The IRS recently finalized regulations that change the eligibility standards for the Affordable Care Act’s (ACA’s) premium tax credit. This is important news if your organization is an applicable large employer (ALE) under the ACA, or will be in 2023, and there’s any chance your health care coverage won’t be considered “affordable” and of “minimum value” next year.
The family glitch
Under the ACA, if an ALE doesn’t offer minimum essential coverage that’s affordable and provides minimum value to its full-time employees and their dependents, the employer may be subject to a penalty. This penalty is triggered if at least one of its full-time employees receives a premium tax credit for buying individual coverage through a Health Insurance Marketplace (commonly referred to as an “exchange”).
In 2022, employer-sponsored coverage is considered affordable if the required employee contribution for self-only coverage doesn’t exceed 9.5% of the employee’s household income. This threshold is indexed annually for inflation.
Historically, minimum value has been determined solely by reference to the employee’s coverage. Regulations provided that, if self-only minimum value coverage under an employer-sponsored plan is affordable for an employee, then the coverage is also affordable for a spouse with whom the employee is filing a joint return and any dependents who may be eligible to enroll in the employer’s coverage.
Accordingly, neither the spouse nor dependents would qualify for a premium tax credit — regardless of the required employee contribution for their coverage or whether their coverage provides minimum value.

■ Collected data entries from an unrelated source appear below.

(* ===== verification/ArqDelivery.v ===== *)
(** Complete delivery over the ARQ layer: from every reachable state in which neither side
    is reset, polls and deliveries exist after which the receiver has every byte written. *)

From S2P Require Import Prelude BTree F64 TunnelCrypto TunnelFrame TunnelArq ArqPoll ArqSafety ArqLiveness.
From stdpp Require Import relations.
#[local] Open Scope Z_scope.

Module arq_delivery.
Import frame arq arq_facts arq_system arq_live.
#[local] Arguments stale : simpl never.

(** ** Timers *)

(** A configuration whose windows, segments and timeouts are not empty; the default is one. *)
Definition config_ok (c : Config) : Prop :=
  (1 <= max_segment c)%nat /\ 1 <= send_window c /\ 1 <= recv_window c < 2 ^ 31 /\
  1 <= min_rto_ms c <= max_rto_ms c /\ 1 <= initial_rto_ms c <= max_rto_ms c.

Record timers_ok (s : Stream) : Prop := {
  tm_config : config_ok (cfg s);
  tm_rto : 1 <= rto_ms s <= max_rto_ms (cfg s);
  tm_rst : rst_pending s = true -> state s = Reset;
}.

(** The longest timeout of every segment in flight has passed. *)
Definition expired (now : Z) (s : Stream) : Prop :=
  0 <= now /\ now + max_rto_ms (cfg s) < 2 ^ 64 /\
  forall q e, bt_get q (inflight s) = Some e -> 0 <= sent_at e /\ sent_at e + max_rto_ms (cfg s) <= now.

Lemma update_state_timers s : timers_ok s -> timers_ok (update_state s).
Proof. intros [H1 H2 H3]. rewrite update_state_fields. constructor; cbn; try done. intros H. by apply update_state_reset, H3. Qed.

Lemma on_ack_rto ack now s : config_ok (cfg s) -> 1 <= rto_ms s <= max_rto_ms (cfg s) ->
  cfg (on_ack ack now s) = cfg s /\ 1 <= rto_ms (on_ack ack now s) <= max_rto_ms (cfg s) /\ fast_retx (on_ack ack now s) = fast_retx s /\
  rst_pending (on_ack ack now s) = rst_pending s /\ nack_pending (on_ack ack now s) = nack_pending s.
Proof.
  intros (_ & _ & _ & Hc & _) Hr. unfold on_ack. destruct (fold_left _ _ _) as [rtt m].
  match goal with |- context [update_state ?x] => rewrite (update_state_fields x) end. cbn.
  destruct (seq_lt _ _), (fin_seq _) as [fs|]; cbn; try destruct (seq_lt fs ack); cbn; (destruct rtt; cbn; [|done]);
    unfold update_rto; cbn; destruct (srtt_ms s); cbn; split_and!; try done; lia.
Qed.

Lemma advance_recv_timers s : timers_ok s -> timers_ok (advance_recv s).
Proof.
  intros H. unfold advance_recv. enough (timers_ok (advance_loop (S (length (reorder s))) s)) as H' by by destruct H'.
  generalize (S (length (reorder s))) as k. intros k. revert s H.
  induction k as [|k IH]; intros s H; cbn [advance_loop]; [done|]. case_match; [apply IH; by destruct H|]. case_match; [|done]. apply update_state_timers. by destruct H.
Qed.

Lemma on_frame_timers f now s : timers_ok s -> timers_ok (on_frame f now s).
Proof.
  intros H. pose proof H as [H1 H2 H3]. unfold on_frame. destruct (kind f); try done; try (destruct (seq f); [|done]).
  - unfold on_data. repeat case_match; try done. by apply advance_recv_timers.
  - destruct (on_ack_rto z now s H1 H2) as (E1 & E2 & _ & E3 & _).
    constructor; rewrite ?E1; try done. rewrite E3. intros Hr. apply on_ack_views. by apply H3.
  - unfold on_nack. by case_match.
  - unfold on_fin. apply advance_recv_timers. by case_match.
Qed.

(** Closes a goal on a state that differs in other fields only. *)
Ltac same_timers := constructor; cbn; [assumption..|first [assumption|intros; congruence]].

Lemma poll_timers now s : timers_ok s -> timers_ok (poll_transmit now s).2.
Proof.
  intros H. pose proof H as [H1 H2 H3]. unfold poll_transmit. destruct (rst_pending s) eqn:Er; [same_timers|]. case_decide; [done|].
  case_decide; [unfold poll_ack; case_match; [same_timers|done]|].
  destruct (pop_fast _ _) as [[[q e]|] fr]; [same_timers|]. destruct (bt_find _ _) as [[q e]|].
  - constructor; cbn; try done; [|congruence]. unfold sat_mul64. destruct H1 as (_ & _ & _ & ? & _). lia.
  - unfold poll_new. cbn. destruct (nack_pending s); [same_timers|]. case_match; [same_timers|].
    case_match; [apply update_state_timers; same_timers|]. unfold poll_ack. case_match; same_timers.
Qed.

This has been sometimes referred to as “the family glitch.”
A new interpretation
The IRS has concluded that the ACA should be interpreted to require separate affordability determinations for employees and for their related individuals. Thus, as amended, the final regs provide that an eligible employer-sponsored plan is affordable for related individuals — thereby disqualifying them from a premium tax credit — only if the required employee contribution for family coverage doesn’t exceed 9.5% (or the indexed amount in future years) of household income.
For this purpose, family coverage means all employer plans that cover any related individual other than the employee, including a “self plus one” plan. The final regs also establish a separate minimum value rule for related individuals.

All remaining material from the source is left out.